その根源ともなるのが、プレスリリースです。プレスリリースはネットで執筆・拡散手続きも取れるため自宅でも始められるPR資料づくり。代表的な配信サイトを2つ列挙します。

PR TIMES(https://prtimes.jp/
@PRESS(https://www.atpress.ne.jp/
イラスト:ゆぴ

「プレスリリースって、大手企業が出すものでしょ?」
と思われるかもしれませんが、そんなことはありません。しかし逆にプレスリリースを出すことで「きちんとした企業である」というイメージを抱いてもらえます。企業名・サイト名で検索されてプレスリリースが出ることは、認知の後にくる検討フェーズでもプラスに働くのです。

しかもPR TIMESは法人登記したての会社を応援するため、スタートアップチャレンジとして登記から2年間プレスリリースを月1回無料にしてくれます。法人登記できているECサイトなら、このチャンスを逃す手はありません。

さらに、プレスリリースのサイトを定期的に見ることで「いま旬」のニュースをピックアップできます。プレスリリースはニュースサイトに掲載される前の資料。ネタ元を直接見ることで最新情報を得て、コンテンツの拡充も図れます。

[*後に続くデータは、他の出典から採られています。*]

Lemma create_triple uuid now_c now_u ty rid acc usr tid m a :
  triple advances (fresh_id uuid) (create uuid now_c now_u ty rid acc usr tid m a) triv.
Proof.
  unfold create. eapply triple_bind; [apply _|apply (triple_lift advances)|]. intros r.
  destruct (validate_owner acc usr) as [r'|] eqn:Ev; [|intros s ? [_ [=]]].
  apply validate_owner_ok in Ev as [Hane Hxne].
  eapply triple_pre; [by eapply create_on_owner_triple|]. intros s [Hf _]. cbn.
  destruct tid as [i|]; [left; by rewrite bool_decide_eq_true_2 by eauto|by right].
Qed.

Lemma create_if_no_running_triple uuid now_c now_u ty rid acc usr :
  triple advances (fresh_id uuid) (create_if_no_running uuid now_c now_u ty rid acc usr) triv.
Proof.
  unfold create_if_no_running. eapply triple_bind; [apply _|apply (triple_lift advances)|]. intros r.
  destruct (validate_owner acc usr) as [r'|] eqn:Ev; [|intros s ? [_ [=]]].
  eapply triple_bind; [apply _|apply (triple_reads _ _ _ _ (load_all_reads now_c acc (Some usr)))|]. intros l.
  eapply (triple_bind _ _ _ (fun _ => fresh_id uuid)).
  { intros s Hc ([Hf _] & Hl & _). split_and!; [by apply coherent_merge|by apply advances_same|done]. }
  intros ?. eapply triple_bind; [apply _|by apply (triple_gets _ _ _ (fun _ => fresh_id uuid))|]. intros tasks.
  destruct (existsb _ tasks); [by apply (triple_ret advances)|].
  eapply (triple_bind _ _ _ triv); [|intros; by apply (triple_ret advances)].
  intros s Hc Hf.
  destruct (persist_create_triple (MkTask uuid ty PENDING now_c now_u (Some rid) (Some acc) (Some usr) [] None None None [])
              acc usr eq_refl eq_refl s Hc) as (? & ? & _); [|done].
  split; [by apply fresh_not_cached|apply Hf].
Qed.

(** ** Deletion *)

Lemma stored_terminal s a x t : stored s t -> account_id t = Some a -> user_id t = Some x ->
  is_active (status t) = false ->
  exists t', view s a x (task_id t) = Some (task_to_payload t') /\ is_terminal (status t') = true.
Proof.
  intros Hs Ha Hx Hact. exists t. split; [by destruct (key_of_stored s t a x Hs Ha Hx)|].
  destruct (status t); by vm_compute in Hact |- *.
Qed.

(** Deleting the stored record of a cached terminal task, and then the cached one. *)
Lemma delete_cached s t i a x st :
  coherent s -> dict_get (tk_tasks s) i = Some t -> account_id t = Some a -> user_id t = Some x ->
  is_active (status t) = false -> ts_delete (tk_store s) i a (Some x) = (Ok tt, st) ->
  coherent (set_tasks (fun d => dict_pop d i) (set_store st s))
  /\ prunes s (set_tasks (fun d => dict_pop d i) (set_store st s)).
Proof.
  intros Hc Hg Ha Hx Hact Hd. destruct (co_cache _ Hc _ _ Hg) as [Hi Hs].
  destruct (key_of_stored s t a x Hs Ha Hx) as (Hv & Hane & Hxne).
  pose proof (ts_delete_ok _ _ _ _ _ Hd Hane Hxne) as Hview. split.
  - split; cbn.
    + apply dict_pop_nodup, Hc.
    + intros j t'. rewrite dict_pop_get by apply Hc. destruct (seqb i j) eqn:E; [done|]. apply seqb_false in E.
      intros Hg'. destruct (co_cache _ Hc _ _ Hg') as (Hi' & a0 & x0 & ? & ? & ? & ? & Hv').
      split; [done|]. exists a0, x0. split_and!; auto. cbn. rewrite Hview, decide_False; [done|]. congruence.
    + intros a0 x0 i0 p. rewrite Hview. case_decide; [done|]. apply (co_store _ Hc).
  - intros a0 x0 i0. cbn. rewrite Hview. case_decide as E; [|by left]. injection E as -> -> ->. right. split; [done|].
    rewrite <- Hi. by eapply stored_terminal.
Qed.

Lemma delete_err_coherent s st i a x e :
  coherent s -> ts_delete (tk_store s) i a x = (Err e, st) -> coherent (set_store st s) /\ prunes s (set_store st s).
Proof.
  intros Hc Hd. pose proof (ts_delete_err _ _ _ _ _ _ Hd) as Hview. split.
  - destruct Hc as [H1 H2 H3]. split; cbn; [done| |].
    + intros j t Hg. destruct (H2 j t Hg) as (? & a0 & x0 & ? & ? & ? & ? & Hv). split; [done|].
      exists a0, x0. split_and!; auto. cbn. by rewrite Hview.
    + intros a0 x0 i0 p. rewrite Hview. apply H3.
  - intros a0 x0 i0. left. cbn. apply Hview.
Qed.

Lemma matches_owner_some t a x : matches_owner t (Some a) (Some x) = true -> account_id t = Some a /\ user_id t = Some x.
Proof. unfold matches_owner. by intros [?%bool_decide_eq_true ?%bool_decide_eq_true]%andb_true_iff. Qed.

Lemma delete_tasks_triple acc usr tasks n : triple prunes any (delete_tasks acc usr tasks n) triv.
Proof.
  revert n. induction tasks as [|task tasks IH]; intros n s Hc _; cbn [delete_tasks].
  { split_and!; [done|reflexivity|done]. }
  rewrite st_bind_unfold. cbn [cached_task st_gets]. destruct (dict_get (tk_tasks s) (task_id task)) as [c|] eqn:Eg; [|by apply IH].
  destruct (negb (matches_owner c (Some acc) (Some usr))) eqn:Em; [by apply IH|].
  apply negb_false_iff, matches_owner_some in Em as [Ha Hx].
  rewrite st_bind_unfold. cbn [st_gets].
  destruct (is_active (status c) || has_work (tk_work s) (task_id task) None) eqn:Eb.
  { split_and!; [done|reflexivity|done]. }
  apply orb_false_iff in Eb as [Hact _]. rewrite st_bind_unfold. unfold store_delete.
  destruct (ts_delete (tk_store s) (task_id task) acc (Some usr)) as [[[]|e] st] eqn:Ed.
  - destruct (delete_cached s c (task_id task) acc usr st) as [Hc1 Hp1]; try done.
    rewrite !st_bind_unfold. cbn [st_modify].
    destruct (IH (S n) (set_work (clear_failure (tk_work s) (task_id task))
                (set_tasks (fun d => dict_pop d (task_id task)) (set_store st s)))) as (Hc2 & Hp2 & _);
      [by apply coherent_work|done|].
    split_and!; [exact Hc2| |done]. etransitivity; [exact Hp1|]. exact Hp2.
  - destruct (delete_err_coherent _ _ _ _ _ _ Hc Ed) as [? ?]. split_and!; done.
Qed.

Lemma delete_user_tasks_triple now acc usr : triple prunes any (delete_user_tasks now acc usr) triv.
Proof.
  unfold delete_user_tasks. eapply triple_bind; [apply _|apply (triple_lift prunes)|]. intros ?.
  eapply triple_bind; [apply _|apply (triple_reads _ _ _ _ (load_all_reads now acc (Some usr)))|]. intros l.
  eapply (triple_bind _ _ _ triv).
  { eapply triple_pre; [apply (merge_triple prunes); apply prunes_same|]. by intros s (_ & Hl & _). }
  intros ?. eapply triple_bind; [apply _|by apply (triple_gets _ _ _ triv)|]. intros tasks.
  destruct (existsb _ _); [by apply (triple_raise prunes)|apply delete_tasks_triple].
Qed.

Lemma expired_inactive t now : is_expired t now = true -> is_active (status t) = false.
Proof. unfold is_expired. by destruct (status t). Qed.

プレスリリースの書き方は「プレスリリース 書き方」などであっさり検索できるため詳しくは割愛しますが、原則として「世間にとって新しい情報」が記載されていれば配信会社の審査を通過できます。

たとえば「XXキャンペーンを今月も継続!」では事前審査を通りませんが「オープンを記念して期間限定〇〇キャンペーンを実施」なら審査を通過できるわけです。プレスリリースに掲載されるような新情報を準備することも、集客への第一準備です。

広告は「一番手軽な相手から」狙う

プレスリリースをお得に出す準備がととのったら、広告出稿を検討しましょう。広告出稿といっても最初はバナー画像や動画広告をバンバン出すより、検索結果で上にくる広告を優先します。

そしてさらに「自社と同じカテゴリで検索してきた人」を狙いましょう。たとえば自社でオーガニック素材のクッキーを販売しているなら「オーガニック クッキー」「無添加 クッキー」で探している人は最も自社で購入しやすいターゲットです。

検索キーワードを選ぶとき、私たちはつい「プレゼント クッキー」「プチギフト クッキー」などひねった検索キーワードを狙いたくなります。その方が検索数も多いからです。

しかし、これらのお客様はオーガニックである必然性がないため、自社を訪れる確率がガクンと下がります。最初はカテゴリですでに検索している相手を狙いましょう。

限られた予算で動かざるをえない初期だからこそ、「最も買いやすいお客様を、確実にゲットする」広告を考えてください。大々的に認知を増やすのは、それからあとで構いません。確実に購入してくれるであろう、手軽な相手からまずは確実にお客様にしていきましょう。